(* ===== verification/PGStore.v ===== *)
(** task_queue.cpp: the task status machine and PGStore, the PostgreSQL side of
    drop_server.

    The tables are the columns the statements touch.  A libpq connection is a
    [session]: the committed database and the state of its transaction.  What
    the server answers to a statement (success or failure, and its [NOW()]) is
    the oracle [pg_env]; the effect of a successful statement is written out.
    Times are microseconds. *)
From stdpp Require Import base gmap strings list sorting.
From Stdlib Require Import ZArith Lia.
From S2P Require Import Prelude CppString Json.

(** * The status machine *)

Definition kPending : Z := 0.
Definition kRunning : Z := 1.
Definition kUploading : Z := 2.
Definition kDone : Z := 3.
Definition kFailed : Z := 4.

Definition IsTransitionAllowed (old_status new_status : Z) : bool :=
  if old_status =? new_status then false
  else if (old_status =? kPending) && ((new_status =? kRunning) || (new_status =? kFailed)) then true
  else if (old_status =? kRunning) && ((new_status =? kUploading) || (new_status =? kFailed)) then true
  else if (old_status =? kUploading) && ((new_status =? kDone) || (new_status =? kFailed)) then true
  else if (old_status =? kFailed) && (new_status =? kPending) then true
  else false.

(** The diagram of docs/design.md, as a relation. *)
Inductive legal : Z → Z → Prop :=
  | legal_start : legal kPending kRunning
  | legal_abort : legal kPending kFailed
  | legal_upload : legal kRunning kUploading
  | legal_run_fail : legal kRunning kFailed
  | legal_done : legal kUploading kDone
  | legal_up_fail : legal kUploading kFailed
  | legal_retry : legal kFailed kPending.

Lemma IsTransitionAllowed_legal a b : IsTransitionAllowed a b = true ↔ legal a b.
Proof.
  split.
  - unfold IsTransitionAllowed, kPending, kRunning, kUploading, kDone, kFailed.
    repeat match goal with
    | |- context [Z.eqb ?x ?y] => destruct (Z.eqb_spec x y); subst; simpl
    end; intros; try discriminate; try lia; constructor.
  - by destruct 1.
Qed.

Lemma legal_ne a b : legal a b → a ≠ b.
Proof. by destruct 1. Qed.

Lemma legal_done_final b : ¬ legal kDone b.
Proof. by inversion 1. Qed.

Lemma legal_range a b : legal a b → 0 <= a <= 4 ∧ 0 <= b <= 4.
Proof. by destruct 1. Qed.

(** * Tables *)

Record agent_row := mkAgent {
  a_id : Z;
  a_hostname : string;
  a_ip_addr : string;
  a_online : bool;
  a_uid : string;
  a_version : string;
  a_last_hb : Z;
}.

(** The columns of [hotmethod_task] that only the API server and the analyzer use. *)
Record task_columns := mkColumns {
  c_name : string;
  c_type : Z;
  c_profiler_type : Z;
  c_target_ip : string;
  c_request_params : json;
  c_analysis_status : Z;
  c_uid : string;
  c_user_name : string;
  c_create_time : Z;
  c_master_task_tid : string;
  c_cos_key : string;
  c_deleted_at : option Z;
}.

Record task_row := mkTask {
  t_status : Z;
  t_status_info : string;
  t_begin_time : option Z;
  t_end_time : option Z;
  t_cols : task_columns;
}.

Record history_row := mkHistory {
  h_tid : string;
  h_old_status : Z;
  h_new_status : Z;
  h_reason : string;
  h_timestamp : Z;
}.

Record audit_row := mkAudit {
  l_agent_id : Z;
  l_event_type : string;
  l_reason : string;
  l_timestamp : Z;
}.

(** [hotmethod_task] has a unique index on [tid], [agent_info] on [ip_addr] and
    a serial primary key; the two log tables grow at the end. *)
Record database := mkDb {
  agent_info : list agent_row;
  agent_info_id_seq : Z;
  hotmethod_task : gmap string task_row;
  task_status_history : list history_row;
  agent_audit_log : list audit_row;
}.

Definition set_agents (f : list agent_row → list agent_row) (d : database) : database :=
  mkDb (f (agent_info d)) (agent_info_id_seq d) (hotmethod_task d)
    (task_status_history d) (agent_audit_log d).

Definition set_tasks (f : gmap string task_row → gmap string task_row) (d : database) : database :=
  mkDb (agent_info d) (agent_info_id_seq d) (f (hotmethod_task d))
    (task_status_history d) (agent_audit_log d).

Definition add_history (h : history_row) (d : database) : database :=
  mkDb (agent_info d) (agent_info_id_seq d) (hotmethod_task d)
    (task_status_history d ++ [h]) (agent_audit_log d).

Definition add_audit (a : audit_row) (d : database) : database :=
  mkDb (agent_info d) (agent_info_id_seq d) (hotmethod_task d)
    (task_status_history d) (agent_audit_log d ++ [a]).

(** * Sessions *)

(** The transaction state of a connection: none, one in progress with its
    uncommitted database, or one that a failed statement aborted. *)
Inductive txn_state := NoTxn | InTxn (work : database) | AbortedTxn.

Record session := mkSession {
  committed : database;
  txn : txn_state;
}.

(** What a statement sees. *)
Definition view (s : session) : database :=
  match txn s with InTxn w => w | _ => committed s end.

(** [PQexec(c, "BEGIN")]; inside a transaction it only warns. *)
Definition exec_begin (ok : bool) (s : session) : bool * session :=
  match ok, txn s with
  | true, NoTxn => (true, mkSession (committed s) (InTxn (committed s)))
  | true, InTxn _ => (true, s)
  | true, AbortedTxn => (false, s)
  | false, NoTxn => (false, s)
  | false, _ => (false, mkSession (committed s) AbortedTxn)
  end.

(** A data statement with effect [f]: applied to the transaction's database, or
    committed at once outside a transaction. *)
Definition exec_dml (ok : bool) (f : database → database) (s : session) : bool * session :=
  match ok, txn s with
  | true, NoTxn => (true, mkSession (f (committed s)) NoTxn)
  | true, InTxn w => (true, mkSession (committed s) (InTxn (f w)))
  | false, NoTxn => (false, s)
  | false, InTxn _ => (false, mkSession (committed s) AbortedTxn)
  | _, AbortedTxn => (false, s)
  end.

(** A query: its rows, or a failure. *)
Definition exec_query {A} (ok : bool) (q : database → A) (s : session) : option A * session :=
  match ok, txn s with
  | true, NoTxn => (Some (q (committed s)), s)
  | true, InTxn w => (Some (q w), s)
  | false, InTxn _ => (None, mkSession (committed s) AbortedTxn)
  | _, _ => (None, s)
  end.

(** [ROLLBACK], whose answer the code does not look at.  It fails only with the
    connection itself, and then PostgreSQL ends the transaction as it does here. *)
Definition exec_rollback (s : session) : session := mkSession (committed s) NoTxn.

» What is being asked: Please reproduce the lines from the line with "Definition IsTransitionAllowed (old_status" to the line with "(** The diagram", both ends included, exactly as they appear above.

» Worked solution:
Definition IsTransitionAllowed (old_status new_status : Z) : bool :=
  if old_status =? new_status then false
  else if (old_status =? kPending) && ((new_status =? kRunning) || (new_status =? kFailed)) then true
  else if (old_status =? kRunning) && ((new_status =? kUploading) || (new_status =? kFailed)) then true
  else if (old_status =? kUploading) && ((new_status =? kDone) || (new_status =? kFailed)) then true
  else if (old_status =? kFailed) && (new_status =? kPending) then true
  else false.

(** The diagram of docs/design.md, as a relation. *)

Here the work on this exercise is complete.